(** C2. Relationship resolution is best effort.  The output of
    [map_relationships_to_baserow] has a link field only with a non-empty
    list of identifiers the registry holds; an element whose identifier is
    not registered is passed over without an error; every patch request the
    orchestrator makes for a record carries a non-empty output; and when
    nothing resolves the record is still created and the creation is the
    only request. *)
Theorem best_effort_relationship_resolution
    {W : Type} (client : BaserowClient W) :
  (forall relationships table_name (st st' : state W) out,
     map_relationships_to_baserow relationships table_name st = (Ok out, st') ->
     forall field_id new_ids, out !! field_id = Some new_ids ->
       new_ids <> [] /\
       exists source_table, Forall (registered st source_table) new_ids) /\
  (forall source_table id_field d rel_data (st : state W) k,
     to_key (default VNone (assoc id_field d)) = Some k ->
     registry_lookup st source_table k = None ->
     resolve_m2m source_table id_field (VDict d :: rel_data) st
     = resolve_m2m source_table id_field rel_data st) /\
  (forall source_table old_id rel_data (st : state W) k,
     to_key old_id = Some k ->
     registry_lookup st source_table k = None ->
     resolve_direct source_table (old_id :: rel_data) st
     = resolve_direct source_table rel_data st) /\
  (forall table_id table_name field_mapping n i item (st : state W),
     exists new,
       calls (process_item client table_id table_name field_mapping n i item st).2
       = calls st ++ new /\
       Forall patch_ok new) /\
  (forall table_id table_name field_mapping n i items rels (st st1 : state W)
          cleaned result w,
     extract_relationships (VDict items) = Ok rels ->
     transform_record_data (VDict items) field_mapping table_name st
       = (Ok cleaned, st1) ->
     cleaned <> ∅ ->
     create_row client table_id cleaned (world st1) = (Ok result, w) ->
     (map_relationships_to_baserow rels table_name
        (store_id_mapping table_name (default VNone (assoc "Id" items)) result
           (requested w (CreateRow table_id cleaned (Ok result)) st1)).2).1 = Ok ∅ ->
     calls (process_item client table_id table_name field_mapping n i (VDict items) st).2
     = calls st ++ [CreateRow table_id cleaned (Ok result)]).
Proof.
  split; [|split; [|split; [|split]]].
  - intros *. apply map_relationships_to_baserow_resolved.
  - intros *. apply resolve_m2m_skips_unregistered.
  - intros *. apply resolve_direct_skips_unregistered.
  - intros *. apply process_item_served.
  - intros *. apply created_without_patch.
Qed.
(** * sistema-figuras.js: geometric shapes, similarity strategies, 3D adapter

    A shallow embedding of [sistema-figuras.js].  JavaScript Numbers are the
    IEEE-754 binary64 values of [PrimFloat]; exceptions are an error result;
    [Math.random] is a counter of draws threaded through construction; the
    console is the list of lines written so far. *)

From Stdlib Require Import Reals Lra.
From Stdlib Require Import ZArith Zpower Floats Lia Ascii String.
From stdpp Require Import base strings gmap list pretty.

Local Open Scope string_scope.

(** ** Values, errors *)

Inductive JsValue : Type :=
| JsUndefined
| JsNull
| JsBoolean (b : bool)
| JsNumber (x : float)
| JsBigInt (z : Z)
| JsString (s : string)
| JsSymbol (desc : string)
| JsObject (ref : nat)
| JsFunction (ref : nat).

Definition typeof (v : JsValue) : string :=
  match v with
  | JsUndefined => "undefined"
  | JsNull => "object"
  | JsBoolean _ => "boolean"
  | JsNumber _ => "number"
  | JsBigInt _ => "bigint"
  | JsString _ => "string"
  | JsSymbol _ => "symbol"
  | JsObject _ => "object"
  | JsFunction _ => "function"
  end.

(** [new Error(msg)] and the engine's own [TypeError]. *)
Inductive JsError : Type :=
| Error (message : string)
| TypeError (message : string).

Inductive result (A : Type) : Type :=
| Ok (a : A)
| Throw (e : JsError).
Arguments Ok {A} a.
Arguments Throw {A} e.

Definition comilla : string := String (Ascii.ascii_of_nat 34) EmptyString.

(** The three messages the program throws, under the names the
    specification gives them. *)
Definition InvalidParameter (nombre : string) : JsError :=
  Error ("El parámetro " +:+ comilla +:+ nombre +:+ comilla
         +:+ " debe ser un número mayor que 0").
Definition UnknownKind : JsError := Error "Tipo no reconocido".
Definition NotImplemented : JsError := Error "Método no implementado".

(** ** The engine's built-ins

    ECMA-262 leaves [**] on finite non-zero operands and [Math.tan]
    implementation-approximated, and [Number.prototype.toString] with a radix
    implementation-defined; [Math.random] is a source of draws.  They are the
    parameters of the development.  The arithmetic operators, comparisons and
    [Math.sqrt] are the IEEE-754 operations of [PrimFloat]. *)
Class Runtime : Type := {
  exponentiate : float -> float -> float;
  Math_tan : float -> float;
  Number_toString : float -> nat -> string;
  Math_random : nat -> float
}.

Definition Math_PI : float := 0x1.921fb54442d18p+1%float.
Definition Math_sqrt : float -> float := PrimFloat.sqrt.

(** The literals [0.8] and [1.2] denote the nearest binary64 values. *)
Definition lit_0_8 : float := 0x1.999999999999ap-1%float.
Definition lit_1_2 : float := 0x1.3333333333333p+0%float.

(** ** [Number.prototype.toFixed] (ECMA-262 21.1.3.3)

    [n] is the integer for which [n / 10^f - x] is closest to zero, the
    larger one on a tie; values of magnitude [10^21] and above, and the
    non-finite ones, go through [Number::toString]. *)
Definition toFixed_entero (m : positive) (e : Z) (f : nat) : Z :=
  let escala := (Z.pos m * 10 ^ Z.of_nat f)%Z in
  match e with
  | Zneg p => ((2 * escala + 2 ^ Z.pos p) / 2 ^ (Z.pos p + 1))%Z
  | _ => (escala * 2 ^ e)%Z
  end.

Fixpoint ceros (k : nat) : string :=
  match k with
  | O => EmptyString
  | S k' => String "0"%char (ceros k')
  end.

Definition toFixed_digitos (n : Z) (f : nat) : string :=
  let m := pretty n in
  match f with
  | O => m
  | S _ =>
      let m := if decide (String.length m <= f)%nat
               then ceros (S f - String.length m) +:+ m else m in
      let k := String.length m in
      String.substring 0 (k - f) m +:+ "." +:+ String.substring (k - f) f m
  end.

Definition toFixed `{Runtime} (x : float) (f : nat) : string :=
  match Prim2SF x with
  | S754_nan => "NaN"
  | S754_infinity false => "Infinity"
  | S754_infinity true => "-Infinity"
  | S754_zero _ => toFixed_digitos 0 f
  | S754_finite s m e =>
      (if s then "-" else EmptyString)
      +:+ (if (0x1.b1ae4d6e2ef5p+69 <=? abs x)%float
           then Number_toString (abs x) 10
           else toFixed_digitos (toFixed_entero m e f) f)
  end.

(** ** Construction: errors and the draws of [Math.random]

    A computation takes the number of draws made so far and returns its
    outcome with the new count. *)
Definition M (A : Type) : Type := nat -> result A * nat.

#[global] Instance M_ret : MRet M := fun A a n => (Ok a, n).
#[global] Instance M_bind : MBind M := fun A B f m n =>
  match m n with
  | (Ok a, n') => f a n'
  | (Throw e, n') => (Throw e, n')
  end.

Definition throw {A : Type} (e : JsError) : M A := fun n => (Throw e, n).

Definition lift {A : Type} (r : result A) : M A := fun n => (r, n).

(** [Math.random().toString(36).substr(2, 9)] *)
Definition nuevo_id `{Runtime} : M string :=
  fun n => (Ok (String.substring 2 9 (Number_toString (Math_random n) 36)), S n).

(** ** Validation *)

(** [valor <= 0], which [validarNumero] evaluates only once [typeof valor]
    is ['number']: the other cases are never read. *)
Definition menor_igual_cero (valor : JsValue) : bool :=
  match valor with
  | JsNumber x => (x <=? 0)%float
  | _ => false
  end.

Definition validarNumero (valor : JsValue) (nombre : string) : result unit :=
  if negb (typeof valor =? "number") || menor_igual_cero valor
  then Throw (InvalidParameter nombre)
  else Ok tt.

(** The Number a value that passed [validarNumero] is. *)
Definition numero (valor : JsValue) : float :=
  match valor with
  | JsNumber x => x
  | _ => nan
  end.

(** ** Instances

    [Solido] are the instances of [Cubo] and [Esfera]; [Figura] those of the
    four subclasses of [FiguraGeometrica] and of [Figura3DAdapter], each with
    the fields its constructor assigns ([id] is the private [#id]). *)
Inductive Solido : Type :=
| Cubo (nombre : string) (lado : float)
| Esfera (nombre : string) (radio : float).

════════════════

* Task details *
Give the count of lines in the records above that hold the string "implementation", and only that count.

* Result below *
2